System takes a long time to boot
If you’ve got errors like Failed to start Network Manager Wait Online. you can try removing systemd from passwd and group in /etc/nsswitch.conf as described here Update: If you can see the line dbus-daemon[1453]: [system] Connection has not authenticated soon enough, closing it (auth_timeout=30000ms, elapsed: 45146ms)
in in your dbus log ( journalctl -b -u dbus ), the new/better workaround is to switch cups from service to socket as described here: systemctl disable cups.service systemctl enable cups.socket
I think I’ve some font problems
With the update of fontconfig some major rules how fonts get applied changed. Make sure that your system has ttf-dejavu installed. A more in depth explanation can be found here.
Gnome-shell-extension-pop-shell is currently incompatible with wayland
… and causes the system to freeze when the first window is tiled and can render it unbootable. Solution is a hard reset and disabling either pop shell or wayland. If the system becomes unbootable, use a live USB to edit /etc/gdm/custom.conf to disable wayland and reboot.
Please RTFT (Read This Fine Thread) first before reporting the same issues over and over again!
That’s a bad idea with something as important as freetype2 as other packages may break. The latest Steam Beta fixes the issue or you can install steam-native as that is not affected.
Timeshift now complains about existing /etc/systemd/system/grub-btrfs.path - i installed grub-btrfs to use with snapper and use timeshift only for rsync-backups to an HDD. If i don’t understand it completely wrong, timeshift shouldn’t claim this file if grub-btrfs is installed explicitly?
I renamed the file, installed the update and replaced the timeshift-file with my original, hopefully that won’t be nessecary for every update now.
I’m glad that Plasma 5.22.5 fixed the bug where Yakuake flashes a solid color as it retracts, and the fix worked as advertised on my system. However, that annoying white flash bug when you close a terminal tab with CtrlD in Konsole and Yakuake is still not fixed on my end, despite having KDE Gear already upgraded to 21.08.1 with this update.
Edit: I forgot to mention that the crossfade effect when resizing/maximizing a window has made a comeback with the Plasma 5.22.5 update! It’s strange that I’m no longer used to seeing it at this point, since it took a while for that fix to be implemented.

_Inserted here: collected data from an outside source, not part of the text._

(** Credentials of the caller come first: with a usable token, or with
    no token and a usable user name, the environment is not read and
    the outcome is that of a call with [use_vcap_services] off. *)
Theorem init_explicit_credentials_first
    (url_apirest token_app : value) (uri : option string)
    (username password token_auth : value)
    (use_vcap_services : bool) (vcap_services_name : option string) :
  explicit_credentials username token_auth ->
  __init__ url_apirest token_app uri username password token_auth
    use_vcap_services vcap_services_name
  = __init__ url_apirest token_app uri username password token_auth
      false vcap_services_name.
Proof.
  intros Hx. unfold __init__.
  destruct (choose_credentials _ _ _ _) as [s1|e] eqn:E1; simpl; [|done].
  f_equal. unfold vcap_credentials.
  assert (wants_vcap use_vcap_services s1 = false) as ->; [|done].
  unfold wants_vcap. unfold choose_credentials in E1.
  destruct Hx as [[Ht Hp] | (-> & Hu & Hp)].
  - assert (is_none token_auth = false) as Hn by (by destruct token_auth).
    rewrite Hn in E1. simpl in E1.
    destruct (_ || _); [done|]. injection E1 as <-.
    unfold set_token_auth. simpl.
    assert (eq_str token_auth "YOUR AUTH TOKEN" = false) as ->.
    { destruct token_auth; try done. simpl. apply bool_decide_eq_false. congruence. }
    rewrite Ht. simpl. by rewrite andb_false_r.
  - simpl in E1. injection E1 as <-. unfold set_username_and_password. simpl.
    assert (eq_str username "YOUR SERVICE USERNAME" = false) as ->.
    { destruct username; try done. simpl. apply bool_decide_eq_false. congruence. }
    rewrite Hu. simpl. by rewrite andb_false_r.
Qed.

End ConstructionAgain.

(** ** Sessions *)

Section Sessions.
Context `{Platform}.
Import Service.

(** The token of the response is stored, whatever the status code of
    the response: one GET to [<url>/initSession] is issued. *)
Theorem set_session_token_stores
    (s : t) (w : world) (base : string) (r : http_response) (tok : value) :
  url s = VStr base ->
  transport (log w) (init_session_request (base +:+ "/initSession") s) = Ok r ->
  session_token_of r = Ok tok ->
  set_session_token (s, w)
  = (Ok true,
     (with_session tok s,
      {| log := log w ++ [init_session_request (base +:+ "/initSession") s];
         stdout := stdout w; response := Some r |})).
Proof.
  intros Hurl Ht Htok. unfold set_session_token, bind, self, gets, lift, http. simpl.
  rewrite Hurl. simpl. rewrite Ht. simpl.
  unfold try_except, bind, lift, response_json, update_self, modify, ret. simpl.
  unfold session_token_of in Htok.
  destruct (json r) as [body|]; simpl in *; [|done]. by rewrite Htok.
Qed.

(** A response without a token leaves the client without a session: the
    failure is raised wrapped; a failure of the transport is raised as
    it is.  The call stays in the log in both cases. *)
Theorem set_session_token_fails (s : t) (w : world) (base : string) :
  url s = VStr base ->
  let req := init_session_request (base +:+ "/initSession") s in
  (forall r e,
     transport (log w) req = Ok r ->
     session_token_of r = Raise e ->
     set_session_token (s, w)
     = (Raise (WrappedException "Unable to init session in GLPI server: " e),
        (s, {| log := log w ++ [req]; stdout := stdout w; response := Some r |}))) /\
  (forall e,
     transport (log w) req = Raise e ->
     set_session_token (s, w)
     = (Raise e, (s, {| log := log w ++ [req]; stdout := stdout w;
                        response := response w |}))).
Proof.
  intros Hurl req. split.
  - intros r e Ht Htok. unfold set_session_token, bind, self, gets, lift, http. simpl.
    rewrite Hurl. simpl. fold req. rewrite Ht. simpl.
    unfold try_except, bind, lift, response_json, raise. simpl.
    unfold session_token_of in Htok.
    destruct (json r) as [body|]; simpl in *.
    + by rewrite Htok.
    + by injection Htok as <-.
  - intros e Ht. unfold set_session_token, bind, self, gets, lift, http. simpl.
    rewrite Hurl. simpl. fold req. by rewrite Ht.
Qed.

(** [set_session_token] returns [True] or raises. *)
Lemma set_session_token_true (st st1 : state) (b : bool) :
  set_session_token st = (Ok b, st1) -> b = true.
Proof.
  unfold set_session_token, bind, self, gets, lift, http. simpl.
  destruct (concat _ _); simpl; [|done].
  destruct (transport _ _) as [r|e]; simpl; [|done].
  unfold try_except, bind, lift, update_self, modify, ret, raise. simpl.
  destruct (response_json r); simpl; [|done].
  destruct (Py.getitem _ _); simpl; [|done]. by intros [= <- _].
Qed.

(** What [get_session_token] returns is the token the client holds
    afterwards. *)
Lemma get_session_token_result (st st1 : state) (tok : value) :
  get_session_token st = (Ok tok, st1) -> session st1.1 = tok.
Proof.
  unfold get_session_token, bind, self, gets, ret. simpl.
  destruct (negb (is_none (session st.1))); simpl; [by intros [= <- <-]|].
  destruct (set_session_token st) as [[b|e] st2] eqn:E; simpl; [|done].
  apply set_session_token_true in E as ->. by intros [= <- <-].
Qed.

I’ve got this issue as well. Installed steam-native which works. However, anyone know whether I can now uninstalled steam-manjaro without losing my library? I guess it just removes the client without removing the library data, but am I right?
The launcher of the package gnome-shell-extension-pop-shell stopped working for me after this update. The quickest way I found to fix it (although it might just be a very poor workaround) was to downgrade back to the previous version. This is the command I ran: sudo pacman -U /var/cache/pacman/pkg/gnome-shell-extension-pop-shell-1.2.0+119+gab87042-1-any.pkg.tar.zst
steam-manjarois Steam. Remove that and Steam is no longer installed. steam-native is just a shortcut to run Steam without the runtime and needed dependencies.
Removing a package never removes user data, your library and settings will be intact.
something bad
with steam , black screen on start , no game , no account visible , game can be selected by icons in menu bar and launched ( proton is on version 6.3-6)
Everything seems good with this update. Kernel 5.14 is a bit faster than 5.13 (possibly a placebo). And I don’t have any problems with steam-runtime or steam-native.
Edit:
Oh, I’m sorry. The second screenshot is steam-native. The steam-runtime browser turns out does broken with this update. But it’s OK. I always use steam-native anyway.